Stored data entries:
= = = =
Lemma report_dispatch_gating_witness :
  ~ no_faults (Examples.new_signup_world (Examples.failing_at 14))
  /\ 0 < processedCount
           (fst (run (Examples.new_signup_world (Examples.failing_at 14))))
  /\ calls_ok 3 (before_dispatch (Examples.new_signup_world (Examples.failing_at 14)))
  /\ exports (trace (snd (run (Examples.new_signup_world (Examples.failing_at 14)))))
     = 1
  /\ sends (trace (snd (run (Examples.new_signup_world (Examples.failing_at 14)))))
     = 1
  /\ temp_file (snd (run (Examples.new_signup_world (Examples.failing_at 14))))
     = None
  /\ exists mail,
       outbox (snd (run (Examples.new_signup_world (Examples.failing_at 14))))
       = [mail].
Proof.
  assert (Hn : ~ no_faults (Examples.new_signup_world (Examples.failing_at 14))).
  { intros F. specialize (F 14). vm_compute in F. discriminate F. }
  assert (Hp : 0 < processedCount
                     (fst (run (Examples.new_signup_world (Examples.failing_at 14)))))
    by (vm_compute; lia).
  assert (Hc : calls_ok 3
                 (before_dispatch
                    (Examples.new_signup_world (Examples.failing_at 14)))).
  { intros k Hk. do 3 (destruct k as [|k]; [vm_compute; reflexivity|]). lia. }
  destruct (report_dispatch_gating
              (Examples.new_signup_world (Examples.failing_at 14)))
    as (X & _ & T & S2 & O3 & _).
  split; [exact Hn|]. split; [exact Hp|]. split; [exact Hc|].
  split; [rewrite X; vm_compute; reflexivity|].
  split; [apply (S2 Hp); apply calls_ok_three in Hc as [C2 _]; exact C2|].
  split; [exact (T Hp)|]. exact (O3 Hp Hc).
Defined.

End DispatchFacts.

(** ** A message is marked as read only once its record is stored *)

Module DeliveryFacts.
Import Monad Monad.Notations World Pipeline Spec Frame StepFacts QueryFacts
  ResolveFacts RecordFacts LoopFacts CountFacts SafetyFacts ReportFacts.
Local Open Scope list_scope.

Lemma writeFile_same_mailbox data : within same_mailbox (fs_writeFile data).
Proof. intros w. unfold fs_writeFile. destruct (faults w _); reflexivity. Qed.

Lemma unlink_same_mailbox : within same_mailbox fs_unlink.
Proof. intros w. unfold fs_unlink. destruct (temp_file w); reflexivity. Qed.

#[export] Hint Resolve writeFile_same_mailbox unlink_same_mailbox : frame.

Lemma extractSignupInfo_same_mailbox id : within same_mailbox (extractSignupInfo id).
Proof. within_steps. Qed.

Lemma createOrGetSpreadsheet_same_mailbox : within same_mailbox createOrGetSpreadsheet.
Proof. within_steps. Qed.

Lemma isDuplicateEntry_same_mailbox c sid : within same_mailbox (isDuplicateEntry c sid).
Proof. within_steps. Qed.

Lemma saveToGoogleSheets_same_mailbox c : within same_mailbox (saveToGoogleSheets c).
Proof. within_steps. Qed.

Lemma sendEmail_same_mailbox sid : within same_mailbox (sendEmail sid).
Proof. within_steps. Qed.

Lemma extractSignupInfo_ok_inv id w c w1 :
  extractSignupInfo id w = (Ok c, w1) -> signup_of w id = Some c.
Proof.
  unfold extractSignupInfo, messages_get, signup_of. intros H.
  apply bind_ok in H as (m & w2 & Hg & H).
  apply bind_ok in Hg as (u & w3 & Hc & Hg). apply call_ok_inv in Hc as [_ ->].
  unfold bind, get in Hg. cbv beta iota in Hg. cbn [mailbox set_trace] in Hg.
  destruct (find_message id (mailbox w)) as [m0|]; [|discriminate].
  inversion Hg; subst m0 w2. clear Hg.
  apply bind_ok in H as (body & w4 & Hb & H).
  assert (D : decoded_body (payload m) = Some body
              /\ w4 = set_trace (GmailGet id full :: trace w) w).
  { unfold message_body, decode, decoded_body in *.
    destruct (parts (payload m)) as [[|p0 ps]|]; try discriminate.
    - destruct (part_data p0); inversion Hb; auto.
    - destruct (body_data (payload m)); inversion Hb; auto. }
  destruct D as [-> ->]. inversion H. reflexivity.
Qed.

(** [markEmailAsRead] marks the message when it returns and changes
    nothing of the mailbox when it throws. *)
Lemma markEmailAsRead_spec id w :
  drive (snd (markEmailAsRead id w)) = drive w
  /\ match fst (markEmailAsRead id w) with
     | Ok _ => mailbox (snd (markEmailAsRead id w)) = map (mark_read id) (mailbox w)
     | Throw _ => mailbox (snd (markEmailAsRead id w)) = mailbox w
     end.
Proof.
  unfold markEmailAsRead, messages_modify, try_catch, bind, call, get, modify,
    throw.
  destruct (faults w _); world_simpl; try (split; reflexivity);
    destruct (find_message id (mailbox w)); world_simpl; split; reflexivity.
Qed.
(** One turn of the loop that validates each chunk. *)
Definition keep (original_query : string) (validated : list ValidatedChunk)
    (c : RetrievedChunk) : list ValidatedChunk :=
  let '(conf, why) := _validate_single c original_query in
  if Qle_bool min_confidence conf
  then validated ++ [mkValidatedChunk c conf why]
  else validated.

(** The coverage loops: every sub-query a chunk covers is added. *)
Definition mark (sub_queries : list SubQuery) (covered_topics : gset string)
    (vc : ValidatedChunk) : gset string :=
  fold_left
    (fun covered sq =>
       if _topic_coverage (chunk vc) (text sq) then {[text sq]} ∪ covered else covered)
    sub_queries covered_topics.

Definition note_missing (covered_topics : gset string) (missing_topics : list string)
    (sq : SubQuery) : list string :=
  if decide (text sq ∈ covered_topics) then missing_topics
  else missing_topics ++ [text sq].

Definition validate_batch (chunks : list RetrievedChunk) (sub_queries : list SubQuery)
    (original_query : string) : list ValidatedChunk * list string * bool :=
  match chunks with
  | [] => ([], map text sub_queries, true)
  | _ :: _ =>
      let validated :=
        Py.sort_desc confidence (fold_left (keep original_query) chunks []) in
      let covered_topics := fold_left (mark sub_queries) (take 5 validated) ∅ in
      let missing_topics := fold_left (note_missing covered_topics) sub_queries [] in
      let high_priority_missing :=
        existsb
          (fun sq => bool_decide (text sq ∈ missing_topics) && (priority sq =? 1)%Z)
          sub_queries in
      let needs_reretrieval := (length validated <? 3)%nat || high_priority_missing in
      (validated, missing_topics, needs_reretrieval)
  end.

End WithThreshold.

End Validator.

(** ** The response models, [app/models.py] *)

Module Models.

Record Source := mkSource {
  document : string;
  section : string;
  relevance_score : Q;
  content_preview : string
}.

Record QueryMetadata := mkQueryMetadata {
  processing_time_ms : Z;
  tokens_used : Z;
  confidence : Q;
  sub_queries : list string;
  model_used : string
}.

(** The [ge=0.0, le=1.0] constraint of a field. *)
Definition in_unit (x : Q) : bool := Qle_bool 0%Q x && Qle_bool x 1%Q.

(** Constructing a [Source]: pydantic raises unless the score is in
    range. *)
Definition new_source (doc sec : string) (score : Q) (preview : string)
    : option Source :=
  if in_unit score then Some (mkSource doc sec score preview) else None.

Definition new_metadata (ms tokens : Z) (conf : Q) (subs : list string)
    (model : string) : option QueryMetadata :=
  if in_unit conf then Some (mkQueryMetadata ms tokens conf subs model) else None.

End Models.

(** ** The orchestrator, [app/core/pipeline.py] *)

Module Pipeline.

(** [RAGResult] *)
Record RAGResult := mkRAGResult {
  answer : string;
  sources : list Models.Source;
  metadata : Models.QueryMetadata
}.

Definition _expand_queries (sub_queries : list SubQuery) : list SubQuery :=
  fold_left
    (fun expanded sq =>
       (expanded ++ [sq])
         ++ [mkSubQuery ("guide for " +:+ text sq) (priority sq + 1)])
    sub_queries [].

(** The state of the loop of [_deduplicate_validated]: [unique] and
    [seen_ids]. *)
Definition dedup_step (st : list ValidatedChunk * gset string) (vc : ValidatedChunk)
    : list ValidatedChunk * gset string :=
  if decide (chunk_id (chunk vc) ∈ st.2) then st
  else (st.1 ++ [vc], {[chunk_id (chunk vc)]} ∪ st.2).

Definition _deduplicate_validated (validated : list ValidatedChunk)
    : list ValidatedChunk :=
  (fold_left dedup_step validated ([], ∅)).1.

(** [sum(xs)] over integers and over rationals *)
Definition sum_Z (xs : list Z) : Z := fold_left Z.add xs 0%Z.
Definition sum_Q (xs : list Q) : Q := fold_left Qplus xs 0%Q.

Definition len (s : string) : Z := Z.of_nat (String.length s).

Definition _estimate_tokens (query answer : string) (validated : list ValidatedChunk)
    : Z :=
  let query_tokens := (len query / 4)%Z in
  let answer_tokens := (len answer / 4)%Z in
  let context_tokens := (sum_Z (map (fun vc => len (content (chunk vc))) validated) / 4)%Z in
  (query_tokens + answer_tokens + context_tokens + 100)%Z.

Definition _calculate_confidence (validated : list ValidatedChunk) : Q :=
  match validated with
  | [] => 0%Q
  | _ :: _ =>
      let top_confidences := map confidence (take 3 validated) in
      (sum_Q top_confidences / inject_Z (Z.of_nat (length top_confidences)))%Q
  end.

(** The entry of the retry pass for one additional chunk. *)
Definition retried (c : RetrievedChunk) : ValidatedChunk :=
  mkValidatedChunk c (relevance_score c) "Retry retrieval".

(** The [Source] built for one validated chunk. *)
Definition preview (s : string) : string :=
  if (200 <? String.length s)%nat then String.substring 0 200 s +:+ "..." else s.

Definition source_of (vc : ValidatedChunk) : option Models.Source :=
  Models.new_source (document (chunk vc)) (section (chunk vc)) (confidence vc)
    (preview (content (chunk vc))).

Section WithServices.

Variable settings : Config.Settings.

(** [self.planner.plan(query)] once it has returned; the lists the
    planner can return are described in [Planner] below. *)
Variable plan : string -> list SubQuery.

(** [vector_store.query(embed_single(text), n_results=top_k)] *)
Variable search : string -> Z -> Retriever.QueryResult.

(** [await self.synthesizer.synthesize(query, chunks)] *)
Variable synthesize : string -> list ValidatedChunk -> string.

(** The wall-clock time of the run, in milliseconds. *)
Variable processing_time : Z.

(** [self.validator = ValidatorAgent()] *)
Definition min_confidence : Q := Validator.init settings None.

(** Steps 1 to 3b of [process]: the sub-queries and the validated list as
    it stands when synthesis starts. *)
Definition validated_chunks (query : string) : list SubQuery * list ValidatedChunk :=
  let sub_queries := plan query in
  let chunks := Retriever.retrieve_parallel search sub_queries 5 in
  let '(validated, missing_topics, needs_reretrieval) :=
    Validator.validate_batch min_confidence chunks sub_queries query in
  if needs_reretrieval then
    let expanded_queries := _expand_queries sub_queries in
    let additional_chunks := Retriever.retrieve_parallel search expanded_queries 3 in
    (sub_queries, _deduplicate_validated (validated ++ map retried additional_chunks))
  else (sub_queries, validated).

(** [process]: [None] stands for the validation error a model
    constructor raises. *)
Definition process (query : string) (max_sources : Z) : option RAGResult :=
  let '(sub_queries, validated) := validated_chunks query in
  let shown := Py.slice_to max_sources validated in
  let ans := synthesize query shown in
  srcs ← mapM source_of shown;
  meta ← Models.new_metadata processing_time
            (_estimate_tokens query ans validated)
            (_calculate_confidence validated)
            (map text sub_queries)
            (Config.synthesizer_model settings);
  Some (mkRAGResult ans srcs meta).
= = = =
## TASK OBJECTIVE
The answer consists solely of the lines from the one containing "(** [process]: [None]" through the last line of the data above, reproduced exactly.

## SOLUTION TO THIS TASK
(** [process]: [None] stands for the validation error a model
    constructor raises. *)
Definition process (query : string) (max_sources : Z) : option RAGResult :=
  let '(sub_queries, validated) := validated_chunks query in
  let shown := Py.slice_to max_sources validated in
  let ans := synthesize query shown in
  srcs ← mapM source_of shown;
  meta ← Models.new_metadata processing_time
            (_estimate_tokens query ans validated)
            (_calculate_confidence validated)
            (map text sub_queries)
            (Config.synthesizer_model settings);
  Some (mkRAGResult ans srcs meta).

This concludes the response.